Nurse who helps save infant at El Toro shares experience

There were terrifying moments Monday night for new parents Michael and Nicole Turull when their infant, Isla, stopped breathing while they were eating at a Mexican restaurant.

“I heard someone yell, ‘does anyone know CPR?’ ” nurse manager and pediatric nurse Christine Branford said.

The registered nurse said she didn’t plan going to El Toro in Bellbrook that night. The Turulls also said they hadn’t planned eating there. The couple called it divine intervention that brought their family and two nurses to the same place, or there may have been a different outcome.

RELATED: Nurses at Bellbrook El Toro restaurant rush to help infant

“I’m at El Toro in Bellbrook and my 6-week-old is not breathing and she’s starting to get blue,” Nicole Turull said in a frantic 911 call.

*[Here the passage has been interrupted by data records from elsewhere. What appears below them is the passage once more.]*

(** C4: [or_first_success] at [Or(Literal 'a', ZeroOrOne('b'), Literal 'x')]
    on "x": the first child fails, the second succeeds without consuming,
    and the third, which would consume the 'x', is not tried. *)
Lemma or_first_success_witness :
  Forall2 (fun c e => Lexer.apply 2 c (mkState (lexer_processor []) (load_state_value "x")) = Raise e)
    [HeadRule (Literal "a")]
    [mkError None (Some (MsgFailedToMatchHead (Literal "a") (mkItem "x" (mkPosition 0 0)))) []]
  /\ Lexer.apply 2 (ZeroOrOne (HeadRule (Literal "b")))
       (mkState (lexer_processor []) (load_state_value "x"))
     = Ok (mkResult None None [], mkState (lexer_processor []) (load_state_value "x"))
  /\ Lexer.apply 3 (Or [HeadRule (Literal "a"); ZeroOrOne (HeadRule (Literal "b"));
                        HeadRule (Literal "x")])
       (mkState (lexer_processor []) (load_state_value "x"))
     = Ok (mkResult None None [mkResult None None []],
           mkState (lexer_processor []) (load_state_value "x")).
Proof.
  assert (H1 : Forall2 (fun c e => Lexer.apply 2 c (mkState (lexer_processor []) (load_state_value "x")) = Raise e)
    [HeadRule (Literal "a")]
    [mkError None (Some (MsgFailedToMatchHead (Literal "a") (mkItem "x" (mkPosition 0 0)))) []]).
  { constructor; [reflexivity | constructor]. }
  assert (H2 : Lexer.apply 2 (ZeroOrOne (HeadRule (Literal "b")))
       (mkState (lexer_processor []) (load_state_value "x"))
     = Ok (mkResult None None [], mkState (lexer_processor []) (load_state_value "x")))
    by reflexivity.
  split; [exact H1 | split; [exact H2 |]].
  exact (ProcessorFacts.or_first_success _ _ _ _ _ _ _ 2
           [HeadRule (Literal "a")] [HeadRule (Literal "x")] _ _ _ _ _ H1 H2).
Defined.

End LexerFacts.

(** * Properties of the loader *)
Module LoaderFacts.
Import Processor Lexer Loader.
Local Open Scope string_scope.

(** ** C9
    [load_parser("a -> b | c;")] does not yield a parser.  A program cannot
    even reach it: [from core import loader] imports [core/parser.py],
    whose class body evaluates [Lexer.Token], and [lexer.Lexer] has no
    attribute [Token], so the import raises [AttributeError] ('Token').
    The body of [load_parser] fails too: its first step [load_lexer] runs
    [load_lexer_rule], which references [parser.UntilEmpty] while building
    [lexer_parser], before anything is lexed, and [core/parser.py] defines
    no [UntilEmpty], so it raises [AttributeError] ('UntilEmpty').  Both
    hold whatever the rest of the two bodies does. *)
Theorem load_parser_example_raises_host (E P : Type)
  (error_with : string -> list E -> E)
  (load_lexer_rule_rest : processor head_rule -> string -> exc E Lexer.rule)
  (load_parser_rest : list (string * Lexer.rule) -> string -> exc E P) :
  run_load_parser E P error_with load_lexer_rule_rest load_parser_rest "a -> b | c;"
  = HostRaise (AttributeError "Token")
  /\ load_parser E P error_with load_lexer_rule_rest load_parser_rest "a -> b | c;"
  = HostRaise (AttributeError "UntilEmpty").
Proof. split; reflexivity. Qed.

End LoaderFacts.

(** * Further properties of the rule variants *)
Module RuleFacts.
Import Processor ProcessorFacts.

Section Rules.
Variables A V Hd : Type.
Variable A_eqb : A -> A -> bool.
Variable pred : Hd -> A -> bool.
Variable head_result : Hd -> A -> result V.
Variable not_value : A -> V.

Local Notation rule := (rule Hd).
Local Notation state := (state A Hd).
Local Notation error := (error A V Hd).
Local Notation outcome := (outcome A V Hd).
Local Notation apply := (apply A V Hd A_eqb pred head_result not_value).
Local Notation apply_rule_to_state :=
  (apply_rule_to_state A V Hd A_eqb pred head_result not_value).

(** The [while True] loop of [ZeroOrMore] and [OneOrMore] stops at the
    first [Error] of its child and never lets it out. *)
Lemma repeat_loop_no_raise (ap : rule -> state -> outcome) k c acc st e :
  repeat_loop A V Hd ap k c acc st <> Raise e.
Proof.
  revert acc st. induction k as [|k IH]; intros acc st; simpl; [discriminate|].
  destruct (ap c st) as [[r s]| | |]; try discriminate. apply IH.
Qed.

(** [and_loop] with results already collected: they go in front. *)
Definition prepend_results (acc : list (result V)) (o : outcome) : outcome :=
  match o with
  | Ok (r, s) => Ok (mkResult None None (acc ++ children r), s)
  | other => other
  end.

Lemma and_loop_acc (ap : rule -> state -> outcome) cs acc st :
  and_loop A V Hd ap cs acc st = prepend_results acc (and_loop A V Hd ap cs [] st).
Proof.
  revert acc st. induction cs as [|c cs IH]; intros acc st; simpl.
  - rewrite app_nil_r. reflexivity.
  - destruct (ap c st) as [[r s]| | |]; simpl; try reflexivity.
    rewrite (IH (acc ++ [r])), (IH [r]).
    destruct (and_loop A V Hd ap cs [] s) as [[r' s']| | |]; simpl; try reflexivity.
    rewrite <- app_assoc. reflexivity.
Qed.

Branford and a nurse unknown to her rushed over and put Isla flat on the table.

“Mary was her breaths and I was her heartbeat,” Branford said of the other nurse. “I could hear Nicole saying ‘please save my baby, please save my baby.’

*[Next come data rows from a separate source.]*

Definition SEVEN_BIT_INTIGER_MARKER : Z := 125.
Definition SIXTEEN_BIT_INTIGER_MARKER : Z := 126.
Definition SIXTYFOUR_BIT_INTIGER_MARKER : Z := 127.
Definition FIRST_BIT : Z := 128.

Module OPCODES.
Definition CONTINUATION : Z := 0x0.
Definition TEXT : Z := 0x1.
Definition BINARY : Z := 0x2.
Definition CLOSE : Z := 0x8.
Definition PING : Z := 0x9.
Definition PONG : Z := 0xa.
End OPCODES.

(** ** The socket and the handler monad *)

(** What the server prints.  Only the lines of the frame handler and of the
    senders are recorded. *)
Inductive logline : Type :=
| LogReceived (message : list Z) (messageLength opcode : Z)
| LogFailedRead
| LogCloseReceived
| LogPingReceived
| LogSent (message : list Z) (dataLength : Z).

(** One upgraded connection as the handler sees it: the bytes Node has
    buffered on the readable side, the bytes handed to [socket.write] so far
    (in order), whether [socket.end()] has been called, and the console. *)
Record socket : Type := mkSocket {
  readable : list Z;
  wire : list Z;
  ended : bool;
  console : list logline
}.

Definition set_readable (bs : list Z) (s : socket) : socket :=
  mkSocket bs (wire s) (ended s) (console s).

(** How a statement of the handler leaves: it falls through with a value,
    it executes [return], or an exception (the [TypeError] of reading a
    property of [null], a [RangeError] of a [Buffer] writer) leaves the
    handler.  Effects on the socket made before the exit stay. *)
Inductive outcome (A : Type) : Type :=
| Done (a : A)
| Return
| Throw.
Arguments Done {A} a.
Arguments Return {A}.
Arguments Throw {A}.

Definition M (A : Type) : Type := socket -> socket * outcome A.

Definition ret {A} (a : A) : M A := fun s => (s, Done a).
Definition return_ {A} : M A := fun s => (s, Return).
Definition throw {A} : M A := fun s => (s, Throw).

Definition bind {A B} (m : M A) (k : A -> M B) : M B :=
  fun s =>
    match m s with
    | (s', Done a) => k a s'
    | (s', Return) => (s', Return)
    | (s', Throw) => (s', Throw)
    end.

Notation "x <- m ;; k" := (bind m (fun x => k))
  (at level 61, m at next level, right associativity).
Notation "m ;;; k" := (bind m (fun _ => k))
  (at level 61, right associativity).

(** The largest size a single read may ask for (1 GiB). *)
Definition MAX_HWM : Z := 0x40000000.

(** [socket.read(n)] on a stream that has not ended (Node's
    [Readable.prototype.read]): a size above 1 GiB raises
    [ERR_OUT_OF_RANGE]; the result is [null] when [n <= 0] or when fewer
    than [n] bytes are buffered, and then nothing is consumed; otherwise the
    first [n] buffered bytes are removed and returned. *)
Definition socket_read (n : Z) : M (option (list Z)) :=
  fun s =>
    if MAX_HWM <? n then (s, Throw)
    else if (n <=? 0) || (Z.of_nat (length (readable s)) <? n)
    then (s, Done None)
    else (set_readable (skipn (Z.to_nat n) (readable s)) s,
          Done (Some (firstn (Z.to_nat n) (readable s)))).

(** [socket.write(chunk)]: the bytes go on the wire in call order.  After
    [socket.end()] Node refuses the write; nothing is sent. *)
Definition socket_write (chunk : list Z) : M unit :=
  fun s =>
    if ended s then (s, Done tt)
    else (mkSocket (readable s) (wire s ++ chunk) (ended s) (console s), Done tt).

(** [socket.end()]. *)
Definition socket_end : M unit :=
  fun s => (mkSocket (readable s) (wire s) true (console s), Done tt).

Definition console_log (l : logline) : M unit :=
  fun s => (mkSocket (readable s) (wire s) (ended s) (console s ++ [l]), Done tt).

(** [const [x] = b]: array destructuring of a possibly-[null] buffer. *)
Definition destructure1 (b : option (list Z)) : M Z :=
  match b with
  | None => throw
  | Some bs => ret (nth 0 bs 0)
  end.

(** [b.method(...)] on a possibly-[null] buffer. *)
Definition deref (b : option (list Z)) : M (list Z) :=
  match b with
  | None => throw
  | Some bs => ret bs
  end.

(** ** [onSocketreadable], lines 144-209 *)

(** The locals of the handler once a frame has been read and unmasked. *)
Record frame : Type := mkFrame {
  isFinalFrame : bool;
  opcode : Z;
  isMasked : bool;
  messageLength : Z;
  decoded : list Z
}.

(** Line 156. *)
Definition lengthIndicatorInBits (secondByte : Z) : Z := secondByte - FIRST_BIT.

(** Lines 159-172: the three-way branch on the length indicator. *)
Definition readMessageLength (lengthIndicator : Z) : M Z :=
  if lengthIndicator <=? SEVEN_BIT_INTIGER_MARKER then
    ret lengthIndicator
  else if lengthIndicator =? SIXTEEN_BIT_INTIGER_MARKER then
    b <- socket_read 2 ;;
    bs <- deref b ;;
    ret (Buffer.readUInt16BE bs)
  else if lengthIndicator =? SIXTYFOUR_BIT_INTIGER_MARKER then
    u <- socket_read 4 ;;
    ubs <- deref u ;;
    let upperBits := Buffer.readUInt32BE ubs in
    l <- socket_read 4 ;;
    lbs <- deref l ;;
    let lowerBits := Buffer.readUInt32BE lbs in
    ret (JS.shl upperBits 32 + lowerBits)
  else
    ret 0.

(** Lines 187-190: [decoded[i] = encoded[i] ^ maskKey[i % 4]]. *)
Fixpoint unmaskFrom (i : nat) (encoded maskKey : list Z) : list Z :=
  match encoded with
  | [] => []
  | e :: rest =>
      JS.toUint8 (Z.lxor e (nth (i mod 4) maskKey 0)) :: unmaskFrom (S i) rest maskKey
  end.

(** The loop indexes [maskKey] on its first iteration, which throws when the
    mask key read came back [null]. *)
Definition unmask (encoded : list Z) (maskKey : option (list Z)) : M (list Z) :=
  match encoded, maskKey with
  | [], _ => ret []
  | _ :: _, None => throw
  | _ :: _, Some key => ret (unmaskFrom 0 encoded key)
  end.

(** Lines 149-190: from the first byte to the decoded payload. *)
Definition readFrameAfter (firstByte : Z) : M frame :=
  let fin := JS.toBoolean (Z.land firstByte 0x80) in
  let op := Z.land firstByte 0x0f in
  sb <- socket_read 1 ;;
  secondByte <- destructure1 sb ;;
  let masked := JS.toBoolean (Z.land secondByte 0x80) in
  len <- readMessageLength (lengthIndicatorInBits secondByte) ;;
  maskKey <- socket_read 4 ;;
  encoded <- socket_read len ;;
  match encoded with
  | None => console_log LogFailedRead ;;; return_
  | Some enc =>
      dec <- unmask enc maskKey ;;
      ret (mkFrame fin op masked len dec)
  end.

(** Lines 146-190: everything up to the decoded payload. *)
Definition readFrame : M frame :=
  firstByteBuffer <- socket_read 1 ;;
  match firstByteBuffer with
  | None => return_
  | Some fb => readFrameAfter (nth 0 fb 0)
  end.

(** ** [sendMessage] and [sendPong], lines 221-289

    A JavaScript string is carried as the bytes of its UTF-8 encoding, so
    [Buffer.from(message)] is the carried list itself. *)

(** Lines 225-243: the 7-bit field and the extended-length bytes chosen for a
    payload of [dataLength] bytes. *)
Definition lengthEncoding (dataLength : Z) : M (Z * list Z) :=
  if dataLength <=? SEVEN_BIT_INTIGER_MARKER then
    ret (dataLength, [])
  else if dataLength <=? 0xffff then
    ret (SIXTEEN_BIT_INTIGER_MARKER, Buffer.writeUInt16BE dataLength)
  else
    match Buffer.writeUInt32BE 0, Buffer.writeUInt32BE dataLength with
    | Some upper, Some lower => ret (SIXTYFOUR_BIT_INTIGER_MARKER, upper ++ lower)
    | _, _ => throw
    end.

Definition sendMessage (message : list Z) (opcode : Z) : M unit :=
  let dataBuffer := message in
  let dataLength := Z.of_nat (length dataBuffer) in
  enc <- lengthEncoding dataLength ;;
  let payloadLength := fst enc in
  let extendedPayloadLength := snd enc in
  let firstByte := Z.lor 0x80 opcode in
  let secondByte := payloadLength in
  let header := map JS.toUint8 [firstByte; secondByte] ++ extendedPayloadLength in
  socket_write header ;;;
  socket_write dataBuffer ;;;
  console_log (LogSent message dataLength).

Definition sendPong (data : list Z) : M unit :=
  let firstByte := Z.lor 0x80 OPCODES.PONG in
  let secondByte := Z.of_nat (length data) in
  let header := map JS.toUint8 [firstByte; secondByte] in
  socket_write header ;;;
  socket_write data.

(** ** The frame handler as a whole *)

(** A chunk arrives: Node appends it to the readable buffer. *)
Definition push (chunk : list Z) (s : socket) : socket :=
  set_readable (readable s ++ chunk) s.

Section Handler.

(** [toStringUtf8 b] stands for the UTF-8 bytes of the string
    [b.toString("utf8")]: Node's decoder, which is the identity on
    well-formed UTF-8 and substitutes U+FFFD elsewhere. *)
Variable toStringUtf8 : list Z -> list Z.

(** The bytes of the literal ["Echo: "]. *)
Definition echoPrefix : list Z := [69; 99; 104; 111; 58; 32].

(** Lines 192-208: the log line and the dispatch on the opcode. *)
Definition handleFrame (f : frame) : M unit :=
  let receivedMessage := toStringUtf8 (decoded f) in
  console_log (LogReceived receivedMessage (messageLength f) (opcode f)) ;;;
  if opcode f =? OPCODES.TEXT then
    let responseMessage := echoPrefix ++ receivedMessage in
    sendMessage responseMessage OPCODES.TEXT
  else if opcode f =? OPCODES.CLOSE then
    console_log LogCloseReceived ;;;
    socket_end
  else if opcode f =? OPCODES.PING then
    console_log LogPingReceived ;;;
    sendPong (decoded f)
  else
    ret tt.

Definition onSocketreadable : M unit :=
  f <- readFrame ;;
  handleFrame f.

(** A chunk arrives and Node emits ['readable'], which runs the handler
    once. *)
Definition deliver (chunk : list Z) (s : socket) : socket * outcome unit :=
  onSocketreadable (push chunk s).

End Handler.

(** A freshly upgraded connection. *)
Definition fresh : socket := mkSocket [] [] false [].

(** The frames the reader completes over a sequence of chunks, one handler
    run per chunk, in order. *)
Fixpoint framesRead (chunks : list (list Z)) (s : socket) : list frame :=
  match chunks with
  | [] => []
  | c :: rest =>
      match readFrame (push c s) with
      | (s', Done f) => f :: framesRead rest s'
      | (s', _) => framesRead rest s'
      end
  end.

(** ** What a client puts on the wire (RFC 6455, section 5.2)

    Used to name the inputs of the theorems; the server has no code that
    builds a masked frame. *)

Definition bool_bit (b : bool) : Z := if b then 128 else 0.

Definition be32 (v : Z) : list Z :=
  [v / 2 ^ 24 mod 256; v / 2 ^ 16 mod 256; v / 2 ^ 8 mod 256; v mod 256].

Definition clientLength (n : Z) : list Z :=
  if n <=? 125 then [128 + n]
  else if n <=? 65535 then [128 + 126; n / 256 mod 256; n mod 256]
  else (128 + 127) :: be32 (n / 2 ^ 32) ++ be32 (n mod 2 ^ 32).

Fixpoint maskFrom (i : nat) (payload maskKey : list Z) : list Z :=
  match payload with
  | [] => []
  | p :: rest => Z.lxor p (nth (i mod 4) maskKey 0) :: maskFrom (S i) rest maskKey
  end.

Definition clientFrame (fin : bool) (op : Z) (maskKey payload : list Z) : list Z :=
  (bool_bit fin + op) :: clientLength (Z.of_nat (length payload))
    ++ maskKey ++ maskFrom 0 payload maskKey.

Definition is_byte (b : Z) : Prop := 0 <= b < 256.

(** ** Node's [crypto] hash and the base64 digest encoding

    [crypto.createHash("sha1")] is SHA-1 as FIPS 180-4 defines it, on bytes;
    [digest("base64")] is the RFC 4648 alphabet with [=] padding. *)

Module Crypto.

Definition w32 (x : Z) : Z := x mod 2 ^ 32.

Definition rotl (n x : Z) : Z :=
  w32 (Z.lor (Z.shiftl x n) (Z.shiftr x (32 - n))).

(** Message padding: a [0x80] byte, zeros up to 56 modulo 64, and the bit
    length on eight bytes. *)
Definition pad (msg : list Z) : list Z :=
  let n := Z.of_nat (length msg) in
  let zeros := Z.to_nat ((55 - n) mod 64) in
  let bits := 8 * n in
  msg ++ [128] ++ repeat 0 zeros
      ++ be32 (bits / 2 ^ 32) ++ be32 (bits mod 2 ^ 32).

“It was very emotional ... I knew that it was up to me and up to Mary,” said Branford, who works at Atrium Medical Center in Middletown.

After four or five cycles of rescue breathing, Isla started breathing on her own.

The Turulls said they will forever remember how the nurses saved their baby’s life, and the horror of almost losing her.

“She was gone, I mean, if I’m being honest, she was gone,” Nicole Turull said.

Their daughter Isla was born eight weeks permature, and had feeding issues. Her mother had only been breastfeeding her for a couple minutes at El Toro before Isla began turning blue.

“She handed her to me and that was the darkest moment in my life is looking at her and remembering what she looked like in that moment, where her color was different, she wasn’t repsonding,” Michael Turull said. “Her eyes were rolled back and you knew it was bad.”

Isla is at the Dayton Children’s Hospital Neonatal Intensive Care Unit, where staff are working to find the source of Isla’s medical issues; however, doctors told the Hurulls it was nothing they nor any other person caused. In the meantime, Isla will remain at the NICU, where her parents love hearing her cries.

“Now it’s a reassuring sound. It’s a safe sound, it’s like, OK, she’s breathing,” Nicole Turull said.

Isla also has a lifelong supporter.

“I better be invited to her birthday, to her wedding,” Branford said.